* WHAT THE EXERCISE ASKS:
What is the number of lines below that contain the word "sample"? Respond with that number alone.

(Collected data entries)
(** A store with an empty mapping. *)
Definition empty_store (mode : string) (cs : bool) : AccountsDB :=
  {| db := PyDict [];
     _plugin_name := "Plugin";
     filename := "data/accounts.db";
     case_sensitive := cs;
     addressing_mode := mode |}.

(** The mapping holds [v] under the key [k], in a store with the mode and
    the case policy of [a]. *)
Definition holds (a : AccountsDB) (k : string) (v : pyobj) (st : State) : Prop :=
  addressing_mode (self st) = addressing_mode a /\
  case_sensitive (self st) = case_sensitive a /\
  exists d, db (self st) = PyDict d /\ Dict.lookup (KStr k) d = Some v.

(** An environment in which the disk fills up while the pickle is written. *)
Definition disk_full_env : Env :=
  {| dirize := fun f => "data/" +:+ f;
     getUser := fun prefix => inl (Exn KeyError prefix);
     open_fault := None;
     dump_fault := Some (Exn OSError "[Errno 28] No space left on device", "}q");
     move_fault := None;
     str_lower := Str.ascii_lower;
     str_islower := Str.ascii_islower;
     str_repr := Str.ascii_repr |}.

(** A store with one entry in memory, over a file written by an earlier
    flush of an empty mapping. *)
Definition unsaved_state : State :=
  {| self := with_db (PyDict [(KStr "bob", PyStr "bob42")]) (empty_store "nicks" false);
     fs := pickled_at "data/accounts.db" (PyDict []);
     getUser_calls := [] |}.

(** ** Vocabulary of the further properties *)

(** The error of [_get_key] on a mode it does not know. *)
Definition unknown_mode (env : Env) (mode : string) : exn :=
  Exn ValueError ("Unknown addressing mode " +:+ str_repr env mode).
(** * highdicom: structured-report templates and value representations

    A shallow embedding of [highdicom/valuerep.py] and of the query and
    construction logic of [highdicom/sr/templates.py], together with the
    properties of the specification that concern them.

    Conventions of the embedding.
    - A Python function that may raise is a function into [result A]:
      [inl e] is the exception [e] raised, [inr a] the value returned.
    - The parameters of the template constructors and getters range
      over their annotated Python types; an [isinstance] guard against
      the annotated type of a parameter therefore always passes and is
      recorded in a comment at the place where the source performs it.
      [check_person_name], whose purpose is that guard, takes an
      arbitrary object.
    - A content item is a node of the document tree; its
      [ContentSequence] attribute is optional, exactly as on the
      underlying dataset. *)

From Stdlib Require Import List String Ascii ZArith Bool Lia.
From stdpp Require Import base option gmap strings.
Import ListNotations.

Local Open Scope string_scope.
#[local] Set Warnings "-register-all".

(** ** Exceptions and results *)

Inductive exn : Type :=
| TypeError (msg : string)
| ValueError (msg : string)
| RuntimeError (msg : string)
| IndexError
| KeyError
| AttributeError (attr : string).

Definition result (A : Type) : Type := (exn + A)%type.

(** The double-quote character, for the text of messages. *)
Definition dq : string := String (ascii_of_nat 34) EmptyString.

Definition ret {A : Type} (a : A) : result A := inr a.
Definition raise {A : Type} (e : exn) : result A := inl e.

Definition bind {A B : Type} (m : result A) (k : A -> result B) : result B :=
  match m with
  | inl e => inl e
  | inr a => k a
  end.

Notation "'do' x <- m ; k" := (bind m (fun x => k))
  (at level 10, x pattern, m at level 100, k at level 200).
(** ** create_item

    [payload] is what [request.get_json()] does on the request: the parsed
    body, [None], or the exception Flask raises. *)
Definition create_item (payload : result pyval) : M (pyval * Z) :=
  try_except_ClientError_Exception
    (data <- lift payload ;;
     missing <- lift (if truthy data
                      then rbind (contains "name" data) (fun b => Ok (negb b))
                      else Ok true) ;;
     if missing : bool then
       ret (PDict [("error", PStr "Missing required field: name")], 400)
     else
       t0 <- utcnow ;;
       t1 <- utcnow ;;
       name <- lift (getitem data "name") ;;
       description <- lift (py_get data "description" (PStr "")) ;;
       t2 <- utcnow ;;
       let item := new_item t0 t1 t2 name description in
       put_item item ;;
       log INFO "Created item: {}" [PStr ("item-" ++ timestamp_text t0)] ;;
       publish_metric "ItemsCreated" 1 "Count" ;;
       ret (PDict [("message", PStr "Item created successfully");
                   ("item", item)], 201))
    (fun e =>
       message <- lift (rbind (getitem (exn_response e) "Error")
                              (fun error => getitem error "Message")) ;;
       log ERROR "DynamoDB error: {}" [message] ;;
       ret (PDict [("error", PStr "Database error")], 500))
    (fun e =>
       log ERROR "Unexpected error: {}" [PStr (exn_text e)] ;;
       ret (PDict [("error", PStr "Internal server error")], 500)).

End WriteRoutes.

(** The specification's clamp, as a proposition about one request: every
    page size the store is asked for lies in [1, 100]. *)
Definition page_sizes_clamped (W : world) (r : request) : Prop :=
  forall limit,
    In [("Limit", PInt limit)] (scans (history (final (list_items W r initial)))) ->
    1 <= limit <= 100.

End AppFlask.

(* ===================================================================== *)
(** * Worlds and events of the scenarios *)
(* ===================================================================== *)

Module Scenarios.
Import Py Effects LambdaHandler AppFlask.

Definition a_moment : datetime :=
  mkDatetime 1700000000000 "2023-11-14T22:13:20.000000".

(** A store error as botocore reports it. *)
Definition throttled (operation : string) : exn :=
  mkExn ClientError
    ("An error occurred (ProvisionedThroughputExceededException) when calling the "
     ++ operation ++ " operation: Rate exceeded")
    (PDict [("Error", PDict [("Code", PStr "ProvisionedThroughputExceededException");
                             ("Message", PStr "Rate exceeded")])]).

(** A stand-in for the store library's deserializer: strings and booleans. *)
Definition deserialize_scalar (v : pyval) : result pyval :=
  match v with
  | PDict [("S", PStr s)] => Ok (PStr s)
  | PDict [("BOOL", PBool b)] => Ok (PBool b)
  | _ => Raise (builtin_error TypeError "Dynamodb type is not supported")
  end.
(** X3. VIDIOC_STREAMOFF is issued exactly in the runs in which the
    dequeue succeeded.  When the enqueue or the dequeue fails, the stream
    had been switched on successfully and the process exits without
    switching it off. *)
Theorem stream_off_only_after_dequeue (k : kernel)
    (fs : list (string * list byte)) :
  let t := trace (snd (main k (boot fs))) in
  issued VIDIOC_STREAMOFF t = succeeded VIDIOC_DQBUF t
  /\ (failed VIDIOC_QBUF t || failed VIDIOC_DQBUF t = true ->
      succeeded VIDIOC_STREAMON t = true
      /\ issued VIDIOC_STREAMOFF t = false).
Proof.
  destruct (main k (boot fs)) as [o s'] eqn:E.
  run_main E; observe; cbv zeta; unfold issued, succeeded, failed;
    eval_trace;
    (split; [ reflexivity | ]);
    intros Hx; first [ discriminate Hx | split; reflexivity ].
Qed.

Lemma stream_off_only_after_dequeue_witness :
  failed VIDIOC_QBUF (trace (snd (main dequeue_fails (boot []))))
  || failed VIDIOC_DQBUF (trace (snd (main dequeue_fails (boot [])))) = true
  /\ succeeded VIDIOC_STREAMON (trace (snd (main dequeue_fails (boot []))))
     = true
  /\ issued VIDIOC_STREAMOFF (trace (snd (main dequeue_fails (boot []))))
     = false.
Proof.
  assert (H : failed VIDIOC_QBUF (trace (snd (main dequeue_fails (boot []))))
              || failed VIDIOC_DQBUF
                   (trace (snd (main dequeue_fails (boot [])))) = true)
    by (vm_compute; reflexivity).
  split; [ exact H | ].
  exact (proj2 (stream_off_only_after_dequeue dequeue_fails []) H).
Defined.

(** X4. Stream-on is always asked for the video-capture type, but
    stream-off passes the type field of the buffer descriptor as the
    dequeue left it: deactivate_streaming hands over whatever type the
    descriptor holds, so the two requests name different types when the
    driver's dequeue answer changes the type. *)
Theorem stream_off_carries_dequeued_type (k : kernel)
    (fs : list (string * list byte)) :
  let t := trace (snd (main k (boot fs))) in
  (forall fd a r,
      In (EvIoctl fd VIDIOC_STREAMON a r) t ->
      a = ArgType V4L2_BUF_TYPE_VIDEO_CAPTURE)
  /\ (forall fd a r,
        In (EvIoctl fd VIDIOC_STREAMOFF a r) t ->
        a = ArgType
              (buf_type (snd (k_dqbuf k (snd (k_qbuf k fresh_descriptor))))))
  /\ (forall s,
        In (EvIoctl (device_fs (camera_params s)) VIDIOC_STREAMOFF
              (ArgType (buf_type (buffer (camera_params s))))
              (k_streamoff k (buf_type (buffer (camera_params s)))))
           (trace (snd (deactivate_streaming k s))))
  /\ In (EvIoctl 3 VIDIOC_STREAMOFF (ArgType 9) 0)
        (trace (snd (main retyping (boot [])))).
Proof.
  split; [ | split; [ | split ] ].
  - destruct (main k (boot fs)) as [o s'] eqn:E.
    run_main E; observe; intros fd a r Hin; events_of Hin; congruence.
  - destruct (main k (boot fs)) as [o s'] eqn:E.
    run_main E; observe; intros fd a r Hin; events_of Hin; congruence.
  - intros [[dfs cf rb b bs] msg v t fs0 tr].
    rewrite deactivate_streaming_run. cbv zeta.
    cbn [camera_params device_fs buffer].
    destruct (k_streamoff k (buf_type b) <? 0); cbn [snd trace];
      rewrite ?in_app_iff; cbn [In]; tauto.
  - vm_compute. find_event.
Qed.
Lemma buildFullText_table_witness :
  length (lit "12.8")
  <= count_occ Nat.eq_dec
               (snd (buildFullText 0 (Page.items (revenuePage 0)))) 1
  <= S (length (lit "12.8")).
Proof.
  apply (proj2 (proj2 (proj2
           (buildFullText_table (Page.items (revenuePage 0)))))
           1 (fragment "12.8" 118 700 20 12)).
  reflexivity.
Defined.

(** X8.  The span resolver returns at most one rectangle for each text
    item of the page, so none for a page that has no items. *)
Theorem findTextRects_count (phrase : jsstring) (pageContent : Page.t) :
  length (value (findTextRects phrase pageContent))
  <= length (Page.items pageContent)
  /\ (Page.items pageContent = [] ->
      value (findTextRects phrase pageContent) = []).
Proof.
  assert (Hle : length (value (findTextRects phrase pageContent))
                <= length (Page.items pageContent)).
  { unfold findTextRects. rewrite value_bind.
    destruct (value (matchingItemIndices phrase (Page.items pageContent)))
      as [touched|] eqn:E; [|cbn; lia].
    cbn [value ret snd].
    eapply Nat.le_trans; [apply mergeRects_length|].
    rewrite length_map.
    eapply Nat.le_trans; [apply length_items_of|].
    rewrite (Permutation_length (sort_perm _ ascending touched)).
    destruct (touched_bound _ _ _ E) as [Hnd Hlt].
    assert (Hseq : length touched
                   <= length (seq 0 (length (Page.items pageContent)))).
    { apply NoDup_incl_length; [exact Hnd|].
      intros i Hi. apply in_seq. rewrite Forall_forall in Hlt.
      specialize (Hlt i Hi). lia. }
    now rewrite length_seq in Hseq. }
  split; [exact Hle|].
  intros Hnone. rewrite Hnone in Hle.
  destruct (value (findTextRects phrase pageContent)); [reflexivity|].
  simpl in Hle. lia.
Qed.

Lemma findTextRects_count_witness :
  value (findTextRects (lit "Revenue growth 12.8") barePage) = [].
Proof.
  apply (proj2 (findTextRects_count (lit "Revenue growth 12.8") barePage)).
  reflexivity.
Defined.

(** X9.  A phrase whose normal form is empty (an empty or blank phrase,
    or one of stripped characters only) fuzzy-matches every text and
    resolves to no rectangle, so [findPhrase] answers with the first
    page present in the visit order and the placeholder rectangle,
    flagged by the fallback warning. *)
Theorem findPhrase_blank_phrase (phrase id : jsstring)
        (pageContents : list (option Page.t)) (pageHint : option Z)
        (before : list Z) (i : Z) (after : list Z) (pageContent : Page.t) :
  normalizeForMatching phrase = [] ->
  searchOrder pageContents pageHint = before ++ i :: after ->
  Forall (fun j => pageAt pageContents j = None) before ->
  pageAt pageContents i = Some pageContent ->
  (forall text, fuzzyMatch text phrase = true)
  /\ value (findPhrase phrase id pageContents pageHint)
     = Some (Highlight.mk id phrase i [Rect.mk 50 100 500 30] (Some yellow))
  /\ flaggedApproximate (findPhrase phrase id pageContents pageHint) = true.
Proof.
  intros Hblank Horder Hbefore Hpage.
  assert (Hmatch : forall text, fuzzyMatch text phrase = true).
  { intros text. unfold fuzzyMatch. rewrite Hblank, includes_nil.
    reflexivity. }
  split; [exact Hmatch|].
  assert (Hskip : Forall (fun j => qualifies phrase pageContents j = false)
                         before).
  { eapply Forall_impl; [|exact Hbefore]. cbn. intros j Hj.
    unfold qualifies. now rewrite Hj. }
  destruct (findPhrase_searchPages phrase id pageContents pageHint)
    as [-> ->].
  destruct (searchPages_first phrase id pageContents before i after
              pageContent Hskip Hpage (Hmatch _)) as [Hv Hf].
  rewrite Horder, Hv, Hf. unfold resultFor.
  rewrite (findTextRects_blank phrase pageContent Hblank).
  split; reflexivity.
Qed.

==

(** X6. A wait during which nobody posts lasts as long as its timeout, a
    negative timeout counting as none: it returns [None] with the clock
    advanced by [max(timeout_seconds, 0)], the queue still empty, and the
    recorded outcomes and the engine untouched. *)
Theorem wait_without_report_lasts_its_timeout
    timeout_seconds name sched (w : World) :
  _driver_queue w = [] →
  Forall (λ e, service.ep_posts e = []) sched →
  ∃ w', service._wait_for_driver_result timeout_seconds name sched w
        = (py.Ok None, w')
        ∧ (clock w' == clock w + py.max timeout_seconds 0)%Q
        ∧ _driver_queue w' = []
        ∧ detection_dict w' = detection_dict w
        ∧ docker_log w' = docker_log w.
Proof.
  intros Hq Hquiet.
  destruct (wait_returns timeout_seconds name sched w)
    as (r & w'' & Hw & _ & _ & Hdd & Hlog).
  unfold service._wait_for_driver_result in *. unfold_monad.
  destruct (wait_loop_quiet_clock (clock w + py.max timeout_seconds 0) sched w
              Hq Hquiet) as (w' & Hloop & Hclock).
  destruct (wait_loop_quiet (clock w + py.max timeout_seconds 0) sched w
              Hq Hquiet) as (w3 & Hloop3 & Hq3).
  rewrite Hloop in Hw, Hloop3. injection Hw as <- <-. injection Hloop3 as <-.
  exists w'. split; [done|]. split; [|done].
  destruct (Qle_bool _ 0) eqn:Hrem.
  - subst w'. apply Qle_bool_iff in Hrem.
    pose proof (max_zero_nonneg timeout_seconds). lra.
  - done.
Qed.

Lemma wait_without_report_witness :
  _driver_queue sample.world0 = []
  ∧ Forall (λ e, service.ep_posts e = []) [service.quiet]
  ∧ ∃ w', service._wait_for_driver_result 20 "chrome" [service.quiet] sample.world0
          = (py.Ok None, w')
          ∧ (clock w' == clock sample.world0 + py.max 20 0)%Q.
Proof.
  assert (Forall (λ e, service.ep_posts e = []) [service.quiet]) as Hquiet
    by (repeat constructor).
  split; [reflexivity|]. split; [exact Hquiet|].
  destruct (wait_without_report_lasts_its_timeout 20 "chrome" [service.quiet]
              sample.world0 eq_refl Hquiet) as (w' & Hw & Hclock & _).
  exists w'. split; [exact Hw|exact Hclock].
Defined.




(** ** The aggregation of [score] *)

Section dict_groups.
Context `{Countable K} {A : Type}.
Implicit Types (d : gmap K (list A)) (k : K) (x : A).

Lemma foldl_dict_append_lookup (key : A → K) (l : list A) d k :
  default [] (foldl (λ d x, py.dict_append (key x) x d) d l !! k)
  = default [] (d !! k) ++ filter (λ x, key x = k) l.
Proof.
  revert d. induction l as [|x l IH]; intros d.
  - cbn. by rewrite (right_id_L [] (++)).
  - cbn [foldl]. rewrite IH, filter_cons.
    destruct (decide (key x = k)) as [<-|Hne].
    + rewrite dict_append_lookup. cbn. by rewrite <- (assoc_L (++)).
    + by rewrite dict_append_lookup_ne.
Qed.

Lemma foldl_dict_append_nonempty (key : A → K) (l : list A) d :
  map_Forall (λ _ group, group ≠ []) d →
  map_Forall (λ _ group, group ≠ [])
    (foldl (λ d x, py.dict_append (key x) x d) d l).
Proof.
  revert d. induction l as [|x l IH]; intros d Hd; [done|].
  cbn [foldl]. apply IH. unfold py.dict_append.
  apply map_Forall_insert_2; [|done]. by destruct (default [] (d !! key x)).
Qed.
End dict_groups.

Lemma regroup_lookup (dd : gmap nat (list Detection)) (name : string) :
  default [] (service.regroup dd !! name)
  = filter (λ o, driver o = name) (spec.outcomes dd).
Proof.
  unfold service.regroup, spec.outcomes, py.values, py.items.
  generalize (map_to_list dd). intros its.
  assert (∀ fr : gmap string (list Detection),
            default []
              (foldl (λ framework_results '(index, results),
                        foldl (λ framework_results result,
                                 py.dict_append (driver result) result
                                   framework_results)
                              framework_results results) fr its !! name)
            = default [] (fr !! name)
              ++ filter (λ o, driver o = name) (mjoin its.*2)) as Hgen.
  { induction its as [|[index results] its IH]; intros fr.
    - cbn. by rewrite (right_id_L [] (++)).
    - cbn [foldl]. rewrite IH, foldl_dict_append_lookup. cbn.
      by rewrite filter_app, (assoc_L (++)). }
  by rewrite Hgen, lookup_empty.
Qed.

* ANSWER BOX:
4